Sections 2 and 3 describe the mathematical model. Each firm is assigned a number of "task positions", which are initially all done by humans. The model simulates arrival of new technology, at which point each firm decides how many humans to replace. The model has equations for production cost, aggregate demand, aggregate worker income, aggregate owner surplus, the cooperative optimum, the optimal automation rate, marginal profit from automation, the automation threshold, and various other quantities.

Section 4 discusses variants to test policy instruments. The policy instruments tested are: displacement vs. upskilling universal basic income capital income taxation worker equity participation Coasean bargaining, and the Pigouvian automation tax.

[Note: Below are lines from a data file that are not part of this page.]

(* ===== verification/GoJson.v ===== *)
(** * JSON documents and the [encoding/json] contract the program relies on

    A document is its value: [json.RawMessage] and JSON text are [json], invalid text is
    [None] of [option json]. A number is an integer literal or a float64; decoding into
    [any] gives the float64 of either ([num_float]), decoding into an integer field wants
    the integer literal. Keys match exactly. *)

From Stdlib Require Import Ascii String.
From stdpp Require Import gmap strings list.
From S2P Require Import Prelude GoStrings GoFloat.

Inductive number := NInt (z : Z) | NFlt (f : float64).

Inductive json :=
| JNull
| JBool (b : bool)
| JNum (n : number)
| JStr (s : string)
| JArr (l : list json)
| JObj (m : gmap string json).

Abbreviation row := (gmap string json).

Definition num_float (n : number) : float64 :=
  match n with NInt z => f_of_Z z | NFlt f => f end.

(** JSON text: [None] does not parse. *)
Abbreviation text := (option json).

(** [row[key]] of a [map[string]any]: a missing key reads as nil. *)
Definition at_key (m : row) (k : string) : json := default JNull (m !! k).

(** [json.Unmarshal] into [any]: every number is a float64. *)
Fixpoint as_any (j : json) : json :=
  match j with
  | JNum n => JNum (NFlt (num_float n))
  | JArr l => JArr (as_any <$> l)
  | JObj m => JObj (as_any <$> m)
  | _ => j
  end.

(** [json.Marshal] refuses a number that is infinite or not a number. *)
Fixpoint encodes (j : json) : bool :=
  match j with
  | JNum n => IsFinite (num_float n)
  | JArr l => forallb encodes l
  | JObj m => map_fold (λ _ x, andb (encodes x)) true m
  | _ => true
  end.

(** [fmt.Sprint] of a decoded value that is not a string: a parameter of the definitions
    that print one. *)
Class GoFmt := Sprint : json → string.

(** ** Codecs: a Go struct with its [json] tags *)

Class JsonCodec (A : Type) := {
  marshal : A → json;
  unmarshal : json → option A;
}.
#[global] Hint Mode JsonCodec ! : typeclass_instances.

(** What a client of a queue needs: what it enqueues is what the handler decodes. *)
Class JsonRoundTrip (A : Type) `{JsonCodec A} :=
  unmarshal_marshal : ∀ a : A, unmarshal (marshal a) = Some a.

(** An object from its fields; [None] is a field left out ([omitempty]). *)
Fixpoint obj_fields (l : list (string * option json)) : row :=
  match l with
  | [] => ∅
  | (k, o) :: r => partial_alter (λ _, o) k (obj_fields r)
  end.
Definition mk_obj (l : list (string * option json)) : json := JObj (obj_fields l).

Lemma lookup_obj_fields k o r k' :
  obj_fields ((k, o) :: r) !! k' = if decide (k = k') then o else obj_fields r !! k'.
Proof.
  cbn [obj_fields]. case_decide as E; [subst; apply lookup_partial_alter_eq | by apply lookup_partial_alter_ne].
Qed.

#[global] Arguments obj_fields : simpl never.

(** Decoding a value into a struct field of the given Go type; null leaves the zero value. *)
Definition dec_string (o : option json) : option string :=
  match o with
  | None | Some JNull => Some EmptyString
  | Some (JStr s) => Some s
  | _ => None
  end.
Definition dec_int (o : option json) : option Z :=
  match o with
  | None | Some JNull => Some 0%Z
  | Some (JNum (NInt z)) => Some z
  | _ => None
  end.
Definition dec_bool (o : option json) : option bool :=
  match o with
  | None | Some JNull => Some false
  | Some (JBool b) => Some b
  | _ => None
  end.
Definition dec_ptr {A} (dec : option json → option A) (o : option json) : option (option A) :=
  match o with
  | None | Some JNull => Some None
  | Some v => Some <$> dec (Some v)
  end.

Definition dec_float (o : option json) : option float64 :=
  match o with
  | None | Some JNull => Some f_zero
  | Some (JNum n) => Some (num_float n)
  | _ => None
  end.
(** A []string: null and absent are nil. *)
Definition dec_strings (o : option json) : option (list string) :=
  match o with
  | None | Some JNull => Some []
  | Some (JArr l) => mapM (λ v, dec_string (Some v)) l
  | _ => None
  end.

Definition enc_float (f : float64) : option json := Some (JNum (NFlt f)).
Definition omit_strings (l : list string) : option json :=
  match l with [] => None | _ => Some (JArr (JStr <$> l)) end.
Definition enc_string (s : string) : option json := Some (JStr s).
Definition enc_int (z : Z) : option json := Some (JNum (NInt z)).
Definition enc_bool (b : bool) : option json := Some (JBool b).
Definition enc_ptr {A} (enc : A → option json) (o : option A) : option json :=
  match o with Some a => enc a | None => Some JNull end.
(** [omitempty] *)
Definition omit_string (s : string) : option json :=
  if bool_decide (s = EmptyString) then None else Some (JStr s).
Definition omit_int (z : Z) : option json :=
  if bool_decide (z = 0%Z) then None else Some (JNum (NInt z)).
Definition omit_bool (b : bool) : option json := if b then Some (JBool true) else None.
Definition omit_ptr {A} (enc : A → option json) (o : option A) : option json :=
  match o with Some a => enc a | None => None end.

(** [json.Unmarshal] of a document into a struct: an object, or null for the zero value. *)
Definition with_object {A} (j : json) (k : row → option A) : option A :=
  match j with
  | JObj m => k m
  | JNull => k ∅
  | _ => None
  end.

Lemma dec_enc_string s : dec_string (enc_string s) = Some s.
Proof. done. Qed.
Lemma dec_enc_float f : dec_float (enc_float f) = Some f.
Proof. done. Qed.
Lemma dec_omit_strings l : dec_strings (omit_strings l) = Some l.
Proof.
  destruct l as [|s l]; [done|]. unfold omit_strings, dec_strings.
  generalize (s :: l). clear. intros l. apply mapM_Some. by induction l; constructor.
Qed.
Lemma dec_enc_int z : dec_int (enc_int z) = Some z.
Proof. done. Qed.
Lemma dec_enc_bool b : dec_bool (enc_bool b) = Some b.
Proof. done. Qed.
Lemma dec_omit_string s : dec_string (omit_string s) = Some s.
Proof. unfold omit_string. case_bool_decide; by subst. Qed.
Lemma dec_omit_int z : dec_int (omit_int z) = Some z.
Proof. unfold omit_int. case_bool_decide; by subst. Qed.
Lemma dec_omit_bool b : dec_bool (omit_bool b) = Some b.
Proof. by destruct b. Qed.
Lemma dec_omit_ptr_string o : dec_ptr dec_string (omit_ptr enc_string o) = Some o.
Proof. by destruct o. Qed.
Lemma dec_omit_ptr_int o : dec_ptr dec_int (omit_ptr enc_int o) = Some o.
Proof. by destruct o. Qed.
Lemma dec_omit_ptr_bool o : dec_ptr dec_bool (omit_ptr enc_bool o) = Some o.
Proof. by destruct o. Qed.

#[export] Hint Rewrite dec_enc_float dec_omit_strings dec_enc_string dec_enc_int dec_enc_bool dec_omit_string dec_omit_int
  dec_omit_bool dec_omit_ptr_string dec_omit_ptr_int dec_omit_ptr_bool : go_json.

(** [codec_tac]: prove a round trip by reading back each field of the object. *)
Ltac codec_tac :=
  unfold mk_obj, with_object;
  repeat (rewrite lookup_obj_fields;
          first [rewrite decide_True by reflexivity | rewrite decide_False by discriminate]);
  autorewrite with go_json; cbn [mbind option_bind].
(** What one cycle sees of the outside. *)
Record probe_env := mkProbeEnv {
  pe_cluster : string → patroni_reply;
  pe_opens : string → bool;
  pe_probe : string → option Z;
  pe_now : Z;
}.

Definition runProbeCycle (env : probe_env) (s : ReplicaSelector) : ReplicaSelector :=
  match discoverReplicas (pe_cluster env) (patroniHosts s) with
  | Err _ => s
  | Ok members =>
      set_lastDiscovery (pe_now env)
        (probeAllReplicas (pe_probe env) (syncReplicaPools (pe_opens env) members s))
  end.

(** [Close]: only the first one closes the pools; the probe loop has stopped by then. *)
Definition Close (s : ReplicaSelector) : ReplicaSelector :=
  if sel_closed s then s
  else set_replicas ∅ (foldr (λ kv s, close_pool kv.2 s) (set_closed s) (map_to_list (replicas s))).

(** ** Laws of the choice *)

Lemma c_lat_not_nan c : IsNaN (c_lat c) = false.
Proof.
  eapply signed_not_nan, f_div_signed; [apply f_of_Z_signed|apply (f_of_Z_signed 1000)|reflexivity..].
Qed.

(** The order of the candidates: by latency, then by host. *)
Lemma cand_le_iff a b :
  cand_le a b ↔ key_cmp (f_key (c_lat a)) (f_key (c_lat b)) = Lt ∨
                f_key (c_lat a) = f_key (c_lat b) ∧ str_le (c_host a) (c_host b).
Proof.
  unfold cand_le, cand_less. pose proof (c_lat_not_nan a) as Ha. pose proof (c_lat_not_nan b) as Hb.
  rewrite f_eq_key, f_lt_key, Ha, Hb by done. rewrite (key_cmp_antisym (f_key (c_lat a))).
  pose proof (key_cmp_eq (f_key (c_lat a)) (f_key (c_lat b))) as He.
  case_bool_decide as E; cbn [negb andb].
  - rewrite (proj2 He (eq_sym E)). unfold str_le. split.
    + intros H. right. split; [done|]. pose proof (str_le_total (c_host a) (c_host b)) as [?|H']; [done|].
      unfold str_le in H'. rewrite H' in H. case_bool_decide as Eh; [|done]. rewrite Eh. apply str_le_refl.
    + intros [?|[_ H]]; [done|]. case_bool_decide as Eh; [by rewrite andb_false_r|]. rewrite andb_true_r.
      destruct (str_leb (c_host b) (c_host a)) eqn:Eb; [|done]. destruct Eh.
      by apply (anti_symm str_le).
  - destruct (key_cmp _ _) eqn:Ec; simpl.
    + destruct E. symmetry. by apply He.
    + split; [by left|done].
    + split; [done|intros [?|[? _]]; [done|congruence]].
Qed.
(* ===== verification/Database.v ===== *)
(** * The PostgreSQL tables the pipeline shares

    One [World] holds the tables (jobs, failed_jobs, job_batches, listing_sync_cursors,
    replica_pages, listings, and the gis tables of GisData CacheData) and the clock. Every statement goes through [stmt], which a
    fault oracle may make fail; [tx] is a transaction: all of its writes or none. Statements
    and transactions are atomic, as the row locks of the code ([FOR UPDATE SKIP LOCKED],
    single-statement updates) make them. *)

From Stdlib Require Import Ascii String.
From stdpp Require Import gmap strings list.
From S2P Require Import Prelude GoStrings GoTime GoFloat GoJson MlsFields Payload Listing GisData CacheData AccessData.

Open Scope Z_scope.

(** ** Rows *)

Record job_row := mkJob {
  j_queue : string;
  j_payload : text;
  j_attempts : Z;
  j_reserved_at : option Z;
  j_available_at : Z;
  j_created_at : Z;
}.

Record failed_row := mkFailed {
  f_uuid : string;
  f_queue : string;
  f_payload : text;
  f_exception : string;
  f_failed_at : Z;
}.

Record batch_row := mkBatch {
  b_name : string;
  b_total_jobs : Z;
  b_pending_jobs : Z;
  b_options : option json;
  b_created_at : Z;
  b_finished_at : option Z;
}.

(** [listing_sync_cursors]; instants in nanoseconds. *)
Record SyncCursor := mkCursor {
  cur_DatasetSlug : string;
  LastModificationTimestamp : option Z;
  IncrementalWindowEnd : option Z;
  ReplicationNextURL : option string;
  ReplicationInProgress : bool;
  LastSyncFinishedAt : option Z;
}.

Inductive page_status := PagePending | PageProcessing | PageCompleted | PageFailed.
#[export] Instance page_status_eq_dec : EqDecision page_status.
Proof. solve_decision. Defined.

Record page_row := mkPage {
  pg_provider : string;
  pg_dataset : string;
  pg_mode : string;
  pg_status : page_status;
  pg_parts : list (list text);   (* the decoded parts of compressed_payload *)
  pg_row_count : Z;
  pg_fetch_url : option string;
  pg_upstream_url : option string;
  pg_odata : option (gmap string string);
  pg_batch_id : option string;
  pg_created_at : Z;
  pg_processed_at : option Z;
}.

Record listing_row := mkListingRow {
  l_id : Z;
  l_rec : ListingRecord;          (* the columns the mirror writer fills *)
  l_coordinates : option (float64 * float64);   (* lng, lat *)
  l_fema_flood_zone_code : option string;
  l_flood_zone_sfha_tf : option string;
  l_flood_zone_raw : RawMessage;
  l_flood_zone_updated_at : option Z;
  l_low_risk_flood_zone_yn : bool;
  l_mirror_persisted_at : Z;
  l_created_at : Z;
  l_updated_at : Z;
}.

(** [id]s come from sequences that never go back, even when a transaction rolls back. *)
Record World := mkWorld {
  w_now : Z;
  w_jobs : gmap Z job_row;
  w_job_seq : Z;
  w_failed : list failed_row;
  w_batches : gmap string batch_row;
  w_uuid_seq : nat;
  w_cursors : gmap string SyncCursor;
  w_pages : gmap Z page_row;
  w_page_seq : Z;
  w_listings : gmap (string * string) listing_row;
  w_listing_seq : Z;
  w_gis : GisTables;
  w_caches : CacheTables;
  w_access : AccessTables;
  w_ops : nat;
}.

Definition set_now v w := mkWorld v (w_jobs w) (w_job_seq w) (w_failed w) (w_batches w) (w_uuid_seq w) (w_cursors w) (w_pages w) (w_page_seq w) (w_listings w) (w_listing_seq w) (w_gis w) (w_caches w) (w_access w) (w_ops w).
Definition set_jobs v w := mkWorld (w_now w) v (w_job_seq w) (w_failed w) (w_batches w) (w_uuid_seq w) (w_cursors w) (w_pages w) (w_page_seq w) (w_listings w) (w_listing_seq w) (w_gis w) (w_caches w) (w_access w) (w_ops w).
Definition set_job_seq v w := mkWorld (w_now w) (w_jobs w) v (w_failed w) (w_batches w) (w_uuid_seq w) (w_cursors w) (w_pages w) (w_page_seq w) (w_listings w) (w_listing_seq w) (w_gis w) (w_caches w) (w_access w) (w_ops w).
Definition set_failed v w := mkWorld (w_now w) (w_jobs w) (w_job_seq w) v (w_batches w) (w_uuid_seq w) (w_cursors w) (w_pages w) (w_page_seq w) (w_listings w) (w_listing_seq w) (w_gis w) (w_caches w) (w_access w) (w_ops w).
Definition set_batches v w := mkWorld (w_now w) (w_jobs w) (w_job_seq w) (w_failed w) v (w_uuid_seq w) (w_cursors w) (w_pages w) (w_page_seq w) (w_listings w) (w_listing_seq w) (w_gis w) (w_caches w) (w_access w) (w_ops w).
Definition set_uuid_seq v w := mkWorld (w_now w) (w_jobs w) (w_job_seq w) (w_failed w) (w_batches w) v (w_cursors w) (w_pages w) (w_page_seq w) (w_listings w) (w_listing_seq w) (w_gis w) (w_caches w) (w_access w) (w_ops w).
Definition set_cursors v w := mkWorld (w_now w) (w_jobs w) (w_job_seq w) (w_failed w) (w_batches w) (w_uuid_seq w) v (w_pages w) (w_page_seq w) (w_listings w) (w_listing_seq w) (w_gis w) (w_caches w) (w_access w) (w_ops w).
Definition set_pages v w := mkWorld (w_now w) (w_jobs w) (w_job_seq w) (w_failed w) (w_batches w) (w_uuid_seq w) (w_cursors w) v (w_page_seq w) (w_listings w) (w_listing_seq w) (w_gis w) (w_caches w) (w_access w) (w_ops w).
Definition set_page_seq v w := mkWorld (w_now w) (w_jobs w) (w_job_seq w) (w_failed w) (w_batches w) (w_uuid_seq w) (w_cursors w) (w_pages w) v (w_listings w) (w_listing_seq w) (w_gis w) (w_caches w) (w_access w) (w_ops w).
Definition set_listings v w := mkWorld (w_now w) (w_jobs w) (w_job_seq w) (w_failed w) (w_batches w) (w_uuid_seq w) (w_cursors w) (w_pages w) (w_page_seq w) v (w_listing_seq w) (w_gis w) (w_caches w) (w_access w) (w_ops w).
Definition set_listing_seq v w := mkWorld (w_now w) (w_jobs w) (w_job_seq w) (w_failed w) (w_batches w) (w_uuid_seq w) (w_cursors w) (w_pages w) (w_page_seq w) (w_listings w) v (w_gis w) (w_caches w) (w_access w) (w_ops w).
Definition set_ops v w := mkWorld (w_now w) (w_jobs w) (w_job_seq w) (w_failed w) (w_batches w) (w_uuid_seq w) (w_cursors w) (w_pages w) (w_page_seq w) (w_listings w) (w_listing_seq w) (w_gis w) (w_caches w) (w_access w) v.
Definition set_gis v w := mkWorld (w_now w) (w_jobs w) (w_job_seq w) (w_failed w) (w_batches w) (w_uuid_seq w) (w_cursors w) (w_pages w) (w_page_seq w) (w_listings w) (w_listing_seq w) v (w_caches w) (w_access w) (w_ops w).
Definition set_caches v w := mkWorld (w_now w) (w_jobs w) (w_job_seq w) (w_failed w) (w_batches w) (w_uuid_seq w) (w_cursors w) (w_pages w) (w_page_seq w) (w_listings w) (w_listing_seq w) (w_gis w) v (w_access w) (w_ops w).

Definition set_access v w := mkWorld (w_now w) (w_jobs w) (w_job_seq w) (w_failed w) (w_batches w) (w_uuid_seq w) (w_cursors w) (w_pages w) (w_page_seq w) (w_listings w) (w_listing_seq w) (w_gis w) (w_caches w) v (w_ops w).

(** ** Statements and transactions *)

(** Which statements the database refuses (a lost connection, a conflict): a parameter. *)
Class Faults := fault : nat → bool.

Definition db_error : string := "database error".

Section Statements.
Context {F : Faults}.

(** One statement: it fails and writes nothing, or runs. *)
Definition stmt {A} (c : M World A) : M World A := λ w,
  let w' := set_ops (S (w_ops w)) w in
  if fault (w_ops w) then (Err db_error, w') else c w'.

(** The tables of [w0] with what survives a rollback of [w]: the sequences, the statement
    count and the clock. *)
Definition rolled_back (w0 w : World) : World :=
  mkWorld (w_now w) (w_jobs w0) (w_job_seq w) (w_failed w0) (w_batches w0) (w_uuid_seq w)
    (w_cursors w0) (w_pages w0) (w_page_seq w) (w_listings w0) (w_listing_seq w) (w_gis w0) (w_caches w0) (rollback_access (w_access w0) (w_access w)) (w_ops w).

(** [Begin; body; Commit] with a deferred [Rollback]: [Some a] commits, [None] returns
    without committing. *)
Definition tx {A} (body : M World (option A)) : M World (option A) := λ w0,
  match stmt (ret tt) w0 with
  | (Err e, w) => (Err e, w)
  | (Ok _, w) =>
      match body w with
      | (Err e, w') => (Err e, rolled_back w0 w')
      | (Ok None, w') => (Ok None, rolled_back w0 w')
      | (Ok (Some a), w') =>
          match stmt (ret tt) w' with
          | (Ok _, w'') => (Ok (Some a), w'')
          | (Err e, w'') => (Err e, rolled_back w0 w'')
          end
      end
  end.
End Statements.

(** The views of the world [keeps] is used with. *)
Section Framing.
Context {F : Faults} {V : Type} (view : World → V).

(** A view statements and rollbacks do not reach by themselves. *)
Class TableView := {
  view_ops : ∀ n w, view (set_ops n w) = view w;
  view_rollback : ∀ w0 w, view (rolled_back w0 w) = view w0 ∨ view (rolled_back w0 w) = view w;
}.
Context {TV : TableView}.

Lemma keeps_stmt {A} (c : M World A) : keeps view c → keeps view (stmt c).
Proof.
  intros Hc w. unfold stmt. destruct (fault _); simpl; [apply view_ops|].
  rewrite Hc. apply view_ops.
Qed.

Lemma keeps_tx {A} (c : M World (option A)) : keeps view c → keeps view (tx c).
Proof.
  intros Hc w. unfold tx.
  pose proof (keeps_stmt (ret tt) (keeps_ret _ _) w) as H1.
  destruct (stmt (ret tt) w) as [[[]|e] w1]; simpl in *; [|done].
  specialize (Hc w1). destruct (c w1) as [[[a|]|e] w2]; simpl in *.
  - pose proof (keeps_stmt (ret tt) (keeps_ret _ _) w2) as H2.
    destruct (stmt (ret tt) w2) as [[[]|e] w3]; simpl in *; [congruence|].
    destruct (view_rollback w w3); congruence.
  - destruct (view_rollback w w2); congruence.
  - destruct (view_rollback w w2); congruence.
Qed.
End Framing.
#[export] Hint Resolve keeps_stmt keeps_tx : go.

#[export] Instance view_jobs : TableView w_jobs.
Proof. split; [done | by left]. Qed.
#[export] Instance view_failed : TableView w_failed.
Proof. split; [done | by left]. Qed.
#[export] Instance view_batches : TableView w_batches.
Proof. split; [done | by left]. Qed.
#[export] Instance view_cursors : TableView w_cursors.
Proof. split; [done | by left]. Qed.
#[export] Instance view_pages : TableView w_pages.
Proof. split; [done | by left]. Qed.
#[export] Instance view_listings : TableView w_listings.
Proof. split; [done | by left]. Qed.
#[export] Instance view_gis : TableView w_gis.
Proof. split; [done | by left]. Qed.
#[export] Instance view_caches : TableView w_caches.
Proof. split; [done | by left]. Qed.
#[export] Instance view_now : TableView w_now.
Proof. split; [done | by right]. Qed.

(** A database that never fails: the hypothesis of the liveness theorems. *)
Class NoFaults `{Faults} := no_fault : ∀ n, fault n = false.

Definition never_fails : Faults := λ _, false.
Lemma never_fails_ok : @NoFaults never_fails.
Proof. by intros n. Qed.

Section NoFault.
Context {F : Faults} {NF : NoFaults}.

Lemma stmt_run {A} (c : M World A) w : stmt c w = c (set_ops (S (w_ops w)) w).
Proof. unfold stmt. by rewrite no_fault. Qed.

Lemma tx_commit {A} (c : M World (option A)) w a w' :
  c (set_ops (S (w_ops w)) w) = (Ok (Some a), w') →
  tx c w = (Ok (Some a), set_ops (S (w_ops w')) w').
Proof. intros H. unfold tx. rewrite stmt_run. simpl. rewrite H. by rewrite stmt_run. Qed.

Lemma tx_none {A} (c : M World (option A)) w w' :
  c (set_ops (S (w_ops w)) w) = (Ok None, w') → tx c w = (Ok None, rolled_back w w').
Proof. intros H. unfold tx. rewrite stmt_run. simpl. by rewrite H. Qed.
End NoFault.

(** An empty database at instant [t]. *)
Definition empty_world (t : Z) : World := mkWorld t ∅ 1 [] ∅ 0 ∅ ∅ 1 ∅ 1 emptyGis emptyCaches emptyAccess 0.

"What does the model say when AI replaces most human labor? The problem does not vanish; it changes. During the transition, firms automate too much and both workers and owners lose. In the post-labor limit the cost saving is so large that automating every task maximizes profit, since the demand lost per task is limited while the cost saving is not. Demand does not fall to zero but settles at a floor set by autonomous spending and replaced income, and the over-automation wedge closes. What remains wrong is not too much automation but that the eliminated wages do not return. Even a planner who values workers now optimally automates fully. The remaining failure is distributional, not allocative, so an automation tax has no margin left to correct. A profit tax, useless for correction during the transition because it cancels from each firm's automation decision, now has no margin left to distort, which makes it the natural instrument for the one task that remains. A universal basic income funded by such a tax returns part of the owners' surplus to households as spending, rebuilding the demand floor by raising autonomous demand A. Workers gain directly, and because firm profits depend on that demand, firms gain too. This is the role UBI could not play in the transition but can play here. The transfer must be mandated, since firms will not provide it on their own, and because households spend only a fraction greek letter lamda in the sector, the recycling is partial. The post-labor case is thus the limit of our result, not an exception. The failure is now distributional rather than allocative, and the corrective instrument is a profit-funded UBI rather than an automation tax."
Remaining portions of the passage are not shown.